Investigations of that kind are valuable in themselves to environmental designers such as architects and town planners. They can also inform studies of the influence that designed environments in general and installed art in particular can have on somatic and psychological resilience. There is widespread conviction, with strong anecdotal support, that art on the walls of hospitals improves the rate and quality of successful clinical outcomes. Hard statistical evidence for this, however, is only gradually accumulating and tends to come from very small projects since there is an understandable reluctance to divert overstretched health funding from treatment into research which may seem to the public diffuse and tangential.

Artist Luke Palmer, for instance, works in a children’s hospital with cystic fibrosis patients who, by the nature of their treatment, are isolated learners. He conducts outcomes research whose results he feeds to medical and management staff, pharmaceutical companies and others, but his co-synchronous samples are usually three or four in size so statistically significant results take time to assemble. Compounding this is the fact that interest in researching the issue is likely to be prior to investment and disappear once money has been committed. Larger scale studies of the types and styles of work which generally induce feelings of contentment or wellbeing in viewers tend to show wide variations, which isn’t helpful. Environmental preference analyses from other sources, such as the Korean streetscape example, therefore provide valuable triangulation.

Direct evidence of value in mental and psychological health is easier to come by. Examination of stress levels amongst office workers in differing environments yields data whose analysis recalls gender differences in neural response to beauty: male subjects tended towards significantly reduced states of anger and stress in offices decorated with art posters (of whatever kind), while female subjects do not. Similar results, though with reduced magnitude, are found in studies of patients in psychiatric care.

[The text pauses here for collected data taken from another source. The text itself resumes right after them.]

(* ===== verification/Window.v ===== *)
(** Traces of calls: how many work requests are outstanding, and the clock. *)
From S2P Require Import Prelude Prog Sys RdmaOps.
Abbreviation trace := (list (event sys_sig)).

(** * Counting on a trace *)

(** Accepted work requests, and completions taken off the queue. *)
Definition posts (e : event sys_sig) : Z :=
  match e with Ev o x => match o return sys_ans o → Z with
    | v_post_send _ _ | v_post_recv _ _ => fun rc => Z.b2z (bool_decide (rc = 0))
    | _ => fun _ => 0 end x end.
Definition comps (e : event sys_sig) : Z :=
  match e with Ev o x => match o return sys_ans o → Z with
    | v_poll_cq _ => fun r => Z.b2z (0 <? r.1)
    | v_poll_cq_batch _ _ => fun r => Z.max 0 r.1
    | _ => fun _ => 0 end x end.
(** Calls that are neither. *)
Definition plain_call (o : sys_op) : bool :=
  match o with v_post_send _ _ | v_post_recv _ _ | v_poll_cq _ | v_poll_cq_batch _ _ => false | _ => true end.
Definition is_empty_poll (e : event sys_sig) : bool :=
  match e with Ev o x => match o return sys_ans o → bool with v_poll_cq _ => fun r => r.1 =? 0 | _ => fun _ => false end x end.
Definition total (w : event sys_sig → Z) (tr : trace) : Z := foldr (fun e acc => w e + acc) 0 tr.
Definition posted : trace → Z := total posts.
Definition reaped : trace → Z := total comps.
Definition in_flight (tr : trace) : Z := posted tr - reaped tr.
(** Never more than [d] in flight. *)
Definition within (d : Z) (tr : trace) : Prop := ∀ k, in_flight (take k tr) ≤ d.

Lemma total_snoc w tr e : total w (tr ++ [e]) = total w tr + w e.
Proof. unfold total. induction tr as [|e0 tr IH]; cbn in *; lia. Qed.
Lemma in_flight_snoc tr e : in_flight (tr ++ [e]) = in_flight tr + posts e - comps e.
Proof. unfold in_flight, posted, reaped. rewrite !total_snoc. lia. Qed.
Lemma within_snoc d tr e : within d tr → in_flight (tr ++ [e]) ≤ d → within d (tr ++ [e]).
Proof.
  intros Hw He k. destruct (decide (k ≤ length tr)%nat).
  - rewrite take_app_le by done. apply Hw.
  - rewrite take_ge by (rewrite length_app; cbn; lia). done.
Qed.
Lemma within_nil d : 0 ≤ d → within d [].
Proof. intros Hd k. by rewrite take_nil. Qed.

(** [tr'] is [tr] after [n] more posts and [m] more completions, never more than
    [d] in flight. *)
Record grows (d n m : Z) (tr tr' : trace) : Prop := {
  gr_prefix : tr `prefix_of` tr';
  gr_posted : posted tr' = posted tr + n;
  gr_reaped : reaped tr' = reaped tr + m;
  gr_within : within d tr → within d tr' }.
Lemma grows_refl d tr : grows d 0 0 tr tr.
Proof. split; try done; lia. Qed.
Lemma grows_trans d n1 m1 n2 m2 n m tr1 tr2 tr3 :
  grows d n1 m1 tr1 tr2 → grows d n2 m2 tr2 tr3 → n = n1 + n2 → m = m1 + m2 → grows d n m tr1 tr3.
Proof. intros [H1 ? ? ?] [H2 ? ? ?] -> ->. split; [by etransitivity|lia..|auto]. Qed.
Lemma grows_snoc d e tr :
  in_flight tr + posts e - comps e ≤ d →
  grows d (posts e) (comps e) tr (tr ++ [e]).
Proof.
  intros He. split; [by apply prefix_app_r|apply total_snoc|apply total_snoc|].
  intros Hw. apply within_snoc; [done|]. rewrite in_flight_snoc. lia.
Qed.

(** A run that did not end spun on an empty queue. *)
Definition spun (pf : nat) (tr : trace) : Prop :=
  ∃ tr0 polls, tr = tr0 ++ polls ∧ length polls = pf ∧ Forall (fun e => is_empty_poll e = true) polls.

(** * Posting and polling *)

(** Some more posts and completions, at most [d] in flight. *)
Definition more (d : Z) (tr tr' : trace) : Prop := ∃ n m, grows d n m tr tr'.
Lemma grows_more d n m tr tr' : grows d n m tr tr' → more d tr tr'.
Proof. by exists n, m. Qed.
Lemma more_trans d tr1 tr2 tr3 : more d tr1 tr2 → more d tr2 tr3 → more d tr1 tr3.
Proof. intros (n & m & H1) (n' & m' & H2). exists (n + n'), (m + m'). by eapply grows_trans. Qed.

Lemma poll_loop_grows d fuel cq w tr : in_flight tr ≤ d →
  wp any (poll_loop fuel cq w) (fun r tr' => match r with
    | None => more d tr tr' ∧ ∃ polls, tr' = tr ++ polls ∧ length polls = fuel ∧ Forall (fun e => is_empty_poll e = true) polls
    | Some (rc, _) => rc = 0 ∧ grows d 0 1 tr tr' ∨ rc ≠ 0 ∧ more d tr tr' end) tr.
Proof.
  revert tr. induction fuel as [|fuel IH]; intros tr Hd; cbn [poll_loop].
  { cbn. split; [eapply grows_more, grows_refl|]. exists []. rewrite app_nil_r. by repeat split. }
  cbn [bind sys call wp]. intros [n c] tr1 ->. unfold any. set (e := Ev (v_poll_cq cq : op sys_sig) (n, c)).
  assert (Hg : grows d 0 (comps e) tr (tr ++ [e])).
  { apply (grows_snoc d e). cbn. destruct (0 <? n); cbn; lia. }
  cbn in Hg. destruct (Z.ltb_spec n 0).
  { right. split; [lia|]. by eapply grows_more. }
  destruct (Z.ltb_spec 0 n).
  - destruct (wc_ok c); cbn; [by left|]. right. split; [lia|]. by eapply grows_more.
  - eapply wp_mono; [|apply IH; rewrite in_flight_snoc; cbn; rewrite (proj2 (Z.ltb_ge 0 n)) by lia; cbn; lia].
    intros [[rc o]|] tr'.
    + intros [[-> Ht]|[Hrc Ht]]; [left|right]; (split; [done|]).
      * by eapply grows_trans.
      * eapply more_trans; [by eapply grows_more|done].
    + intros (Ht & polls & -> & Hl & Hp). split; [eapply more_trans; [by eapply grows_more|done]|].
      exists (e :: polls). rewrite <- app_assoc. split; [done|]. split; [cbn; lia|]. apply Forall_cons. split; [|done].
      cbn. apply Z.eqb_eq. lia.
Qed.
(** * Clocks *)

(** A clock reading taken when exactly [n] requests had been posted. *)
Definition clock_ev (x : Z) : event sys_sig := Ev (c_clock : op sys_sig) x.
Definition stamped (n x : Z) (tr : trace) : Prop := ∃ k, tr !! k = Some (clock_ev x) ∧ posted (take k tr) = n.
Definition clocks_positive (tr : trace) : Prop := ∀ x, clock_ev x ∈ tr → 0 < x.
Lemma stamped_mono n x tr tr' : tr `prefix_of` tr' → stamped n x tr → stamped n x tr'.
Proof.
  intros [tr2 ->] (k & Hk & Hn). exists k. pose proof (lookup_lt_Some _ _ _ Hk).
  rewrite lookup_app_l by done. split; [done|]. by rewrite take_app_le by lia.
Qed.
Lemma clocks_positive_mono tr tr' : tr `prefix_of` tr' → clocks_positive tr' → clocks_positive tr.
Proof. intros [tr2 ->] Hp x Hx. apply Hp. apply elem_of_app. by left. Qed.
Lemma clock_grows d tr x : in_flight tr ≤ d → grows d 0 0 tr (tr ++ [clock_ev x]) ∧ stamped (posted tr) x (tr ++ [clock_ev x]).
Proof.
  intros Hd. split; [apply (grows_snoc d (clock_ev x)); cbn; lia|]. exists (length tr).
  by rewrite lookup_app_r, Nat.sub_diag, take_app_length by lia.
Qed.
Lemma grows_flight d n m tr tr' : grows d n m tr tr' → in_flight tr' = in_flight tr + n - m.
Proof. intros [_ Hp Hr _]. unfold in_flight. lia. Qed.

Lemma plain_grows d (o : sys_op) (x : sys_ans o) tr :
  plain_call o = true → in_flight tr ≤ d → grows d 0 0 tr (tr ++ [Ev (o : op sys_sig) x]).
Proof.
  intros Ho Hd. pose proof (grows_snoc d (@Ev sys_sig o x) tr) as Hg.
  assert (He : posts (@Ev sys_sig o x) = 0 ∧ comps (@Ev sys_sig o x) = 0) by (by destruct o).
  destruct He as [H1 H2]. rewrite H1, H2 in Hg. apply Hg. lia.
Qed.
Definition clock_ok (e : event sys_sig) : bool :=
  match e with Ev o x => match o return sys_ans o → bool with c_clock => fun t => 0 <? t | _ => fun _ => true end x end.
Lemma clocks_ok tr : forallb clock_ok tr = true → clocks_positive tr.
Proof.
  rewrite forallb_forall. intros Htr x Hx%list_elem_of_In. apply Htr in Hx. cbn in Hx. by apply Z.ltb_lt.
Qed.

(** * Posts *)

(** One request more when the post returns 0, none otherwise. *)
Definition posted_one (d : Z) (tr : trace) (rc : Z) (tr' : trace) : Prop :=
  rc = 0 ∧ grows d 1 0 tr tr' ∨ rc = -1 ∧ grows d 0 0 tr tr'.
Lemma post_grows k qp mr size id off d tr : in_flight tr < d →
  wp any (post k qp mr size id off) (posted_one d tr) tr.
Proof.
  intros Hd. assert (Hnone : wp any (Ret (-1)) (posted_one d tr) tr) by (right; split; [done|apply grows_refl]).
  pose proof (post_shape k qp mr size id off) as Hshape.
  destruct (prepare_sge qp mr size off) as [g|], qp as [q|]; try by rewrite Hshape.
  assert (Hend : ∀ (e : event sys_sig) rc, comps e = 0 → posts e = Z.b2z (bool_decide (rc = 0)) →
    wp any (if bool_decide (rc ≠ 0) then Ret (-1) else Ret 0) (posted_one d tr) (tr ++ [e])).
  { intros e rc Hc Hp. assert (Hg : grows d (posts e) (comps e) tr (tr ++ [e])).
    { apply grows_snoc. rewrite Hc, Hp. destruct (bool_decide _); cbn; lia. }
    rewrite Hc, Hp in Hg. destruct (decide (rc = 0)) as [Hrc|Hrc].
    - rewrite (bool_decide_eq_true_2 _ Hrc) in Hg. rewrite (bool_decide_eq_false_2 (rc ≠ 0)) by (by intros Hn). by left.
    - rewrite (bool_decide_eq_false_2 _ Hrc) in Hg. rewrite (bool_decide_eq_true_2 (rc ≠ 0)) by done. by right. }
  destruct Hshape as [(wr & _ & ->)|[_ ->]].
  - unfold post_send_wr. cbn [bind sys call]. intros rc tr' ->. by apply Hend.
  - cbn [bind sys call]. intros rc tr' ->. by apply Hend.
Qed.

From another perspective, the arts industries relate to the health sector through their close and frequent habitual exposure to hazardous materials and conditions. It seems intuitively reasonable to anticipate that they would be at increased risk of respiratory and other upper body conditions. Hard data is again thin on the ground but at least one recent Croatian paper[6] suggests that the obvious may be fallacious. No statistically significant difference emerged between arts or cultural heritage restorers and control subjects in any respect except (at the 95 per cent level) nasal hyper-responsiveness.

Statistical data analysis is often described as being as much an art as a science. It can also be described as the essential interface between the arts and the sciences, bridging the perceived gulf between them.